Don Marcos lanzó una exclamación de asombro y de reproche. Tenía su opinión formada desde mucho antes sobre el tal personaje. ¡Un demente!... No podía olvidar su breve diálogo una tarde en el Casino, después que Atilio los presentó á los dos. Al conocer la nacionalidad de Toledo había hecho grandes elogios de su país. ¡Oh, España! ¡Su lengua interesante! Y cuando el coronel iba á agradecerle tanta amabilidad, quedó estupefacto y con el aliento cortado.

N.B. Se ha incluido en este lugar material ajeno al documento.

(** an active suppression for a serious reason is never weakened: whatever
    row is added and whatever row is removed for unsubscribing, at any point of
    any fault schedule, a workspace suppression that is active with a reason
    other than unsubscribe stays as it is. *)
Theorem workspace_suppression_sticky `{GoStd} s wsID email row entry ws2 email2 reason :
  active_workspace s wsID email = Some row -> sw_Reason row <> SuppressionUnsubscribe ->
  active_workspace (AddWorkspace entry s).2 wsID email = Some row /\
  active_workspace (RemoveWorkspaceSuppression ws2 email2 reason s).2 wsID email = Some row.
Proof.
  intros Ha Hr. assert (Hl : sys_workspace s !! (wsID, email) = Some row /\ sw_RemovedAt row = None).
  { unfold active_workspace in Ha. repeat case_match; simplify_eq. by bools. }
  destruct Hl as [Hl Hn].
  assert (Hkeep : forall s', sys_workspace s' !! (wsID, email) = Some row ->
            active_workspace s' wsID email = Some row).
  { intros s' Hs'. unfold active_workspace. by rewrite Hs', bool_decide_eq_true_2. }
  split; apply Hkeep.
  - destruct (AddWorkspace entry s) as [r s'] eqn:E. simpl.
    apply stmt_cases in E as (fs & E). cbv zeta in E.
    set (s0 := set_faults (fun _ => fs) s) in *.
    set (u := workspace_upsert _ _ _) in *.
    assert (Hf : sys_workspace (match u with
        | Some row => (Ok tt, set_workspace <[(sw_WorkspaceID entry, sw_Email entry) := row]> s0)
        | None => (Ok tt, s0) end).2 !! (wsID, email) = Some row).
    { destruct u as [row'|] eqn:Eu; [|done]. simpl.
      destruct (decide ((sw_WorkspaceID entry, sw_Email entry) = (wsID, email))) as [Ek|Ek];
        [exfalso|by rewrite lookup_insert_ne by done].
      assert (Eu' : workspace_upsert (sys_clock s) entry (Some row) = Some row')
        by (rewrite <- Hl, <- Ek; exact Eu).
      unfold workspace_upsert in Eu'. by rewrite Hn, (bool_decide_eq_false_2 (sw_Reason row = _)) in Eu'. }
    destruct E as [E|[(x & _ & ->)|(x & _ & ->)]]; [|done|done].
    by rewrite <- E in Hf.
  - destruct (RemoveWorkspaceSuppression ws2 email2 reason s) as [r s'] eqn:E. simpl.
    apply stmt_cases in E as (fs & E). cbv zeta in E.
    set (s0 := set_faults (fun _ => fs) s) in *.
    match type of E with _ = ?f \/ _ => assert (Hf : sys_workspace f.2 !! (wsID, email) = Some row) end.
    { destruct (active_workspace s0 ws2 email2) as [r2|] eqn:E2; [|done].
      case_bool_decide as Hu; [|done]. simpl.
      destruct (decide ((ws2, email2) = (wsID, email))) as [[= -> ->]|Ek].
      - change (active_workspace s0 wsID email) with (active_workspace s wsID email) in E2. congruence.
      - by rewrite lookup_insert_ne by done. }
    destruct E as [E|[(x & _ & ->)|(x & _ & ->)]]; [|done|done].
    by rewrite <- E in Hf.
Qed.

(** An empty database, for the witnesses. *)
Definition empty_sys : Sys :=
  mkSys ∅ ∅ [] ∅ ∅ ∅ ∅ ∅ 1000 1 [] [].

Definition sample_email (status : EmailStatus) (recipient : string) : Email :=
  {| em_ID := 42; em_TrackingID := "trk_1"; em_ExternalID := None; em_WorkspaceID := 7;
     em_TenantID := 3; em_TemplateID := 11; em_TemplateVersionID := 12;
     em_TemplateTypeSlug := "welcome"; em_TemplateRef := "acme:main:welcome";
     em_RecipientEmail := recipient; em_CC := []; em_BCC := []; em_FromEmail := "no-reply@acme.io";
     em_FromName := "Acme"; em_ReplyTo := None; em_SubjectRendered := "Hi"; em_Locale := None;
     em_Status := status; em_AdapterID := 9; em_SenderIdentityID := None;
     em_ProviderMessageID := match status with
                             | StatusQueued | StatusProcessing => None | _ => Some "ses-1" end;
     em_VariablesSnapshot := ∅;
     em_InjectorsSnapshot := ∅; em_SourceType := EmailSourceTypeDataPlaneAPIKey;
     em_SourceActorMemberID := None; em_SourceActorEmail := None; em_BodyMJML := "";
     em_RetryCount := 0; em_OpenTrackingEnabled := true; em_MaxRetries := 5; em_NextRetryAt := None;
     em_CreatedAt := 0; em_UpdatedAt := 0 |}.

Definition sample_type : TemplateType :=
  {| tt_ID := 20; tt_WorkspaceID := Some 8%N; tt_Slug := "welcome"; tt_Name := "Welcome"; tt_Description := None;
     tt_AdapterID := None; tt_SenderIdentityID := None; tt_VariableSchema := None; tt_TestRecipientMode := None;
     tt_TestRecipientAddresses := []; tt_OwnerScope := ""; tt_InheritedFromSystem := false; tt_IsBulk := false;
     tt_CreatedAt := 0; tt_UpdatedAt := 0; tt_DeletedAt := None |}.

Definition sample_workspace_row (reason : SuppressionReason) : SuppressionWorkspace :=
  {| sw_ID := 5; sw_WorkspaceID := 7; sw_Email := "a@x.io"; sw_Reason := reason;
     sw_SourceEmailID := None; sw_Notes := None; sw_CreatedAt := 10; sw_RemovedAt := None;
     sw_RemovedBy := None; sw_RemovalReason := None |}.

Lemma workspace_suppression_sticky_witness :
  let G := ascii_std in
  let s := set_workspace <[(7%N, "a@x.io") := sample_workspace_row SuppressionComplaint]> empty_sys in
  active_workspace (AddWorkspace (sample_workspace_row SuppressionUnsubscribe) s).2 7 "a@x.io"
    = Some (sample_workspace_row SuppressionComplaint).
Proof.
  intros G s.
  apply (workspace_suppression_sticky s 7 "a@x.io" (sample_workspace_row SuppressionComplaint)
           (sample_workspace_row SuppressionUnsubscribe) 7 "a@x.io" "resubscribe").
  - vm_compute. reflexivity.
  - discriminate.
Defined.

—Porque usted debe saber, indudablemente, que el español es la lengua usual del diablo, después del latín. En español están escritos los más poderosos conjuros. ¡Oh, los nigromantes de Toledo! ¡Los sabios brujos de Salamanca!

El viejo soldado de la tradición se alteraba al recordar al conde y su rosario. Por esto, cuando Lewis declaró que no sabía nada de su amigo, repuso seriamente:

—Yo sé dónde está: en una casa de locos.

Sonó de pronto el estrépito de un tren que pasaba ante Villa-Sirena con acompañamiento de gritos y silbidos. Más ingleses que iban á Italia.

Esto les hizo ocuparse de la guerra. Lewis, que había bebido mucho en la mesa, recordando al hablar del juego la inutilidad de su vida, cayó de pronto en una tristeza densa, de ebrio melancólico y digno.

—Dos sobrinos míos murieron en la batalla naval de Jutlandia. Seis hijos de mi hermano han muerto en Francia en una sola tarde: pertenecían al mismo batallón. Todos jóvenes, animosos, deseando hacer algo. Y yo soy el único varón que queda en la familia; soy el inútil, el viejo, el que no sirve para nada. ¡Ah, miseria!...

Todos callaron, comprendiendo que la desesperación y la vergüenza de este hombre, que parecía llorar sobre las ruinas de una vida sin objeto, exigían el silencio. Novoa movió la cabeza como si aprobase sus palabras.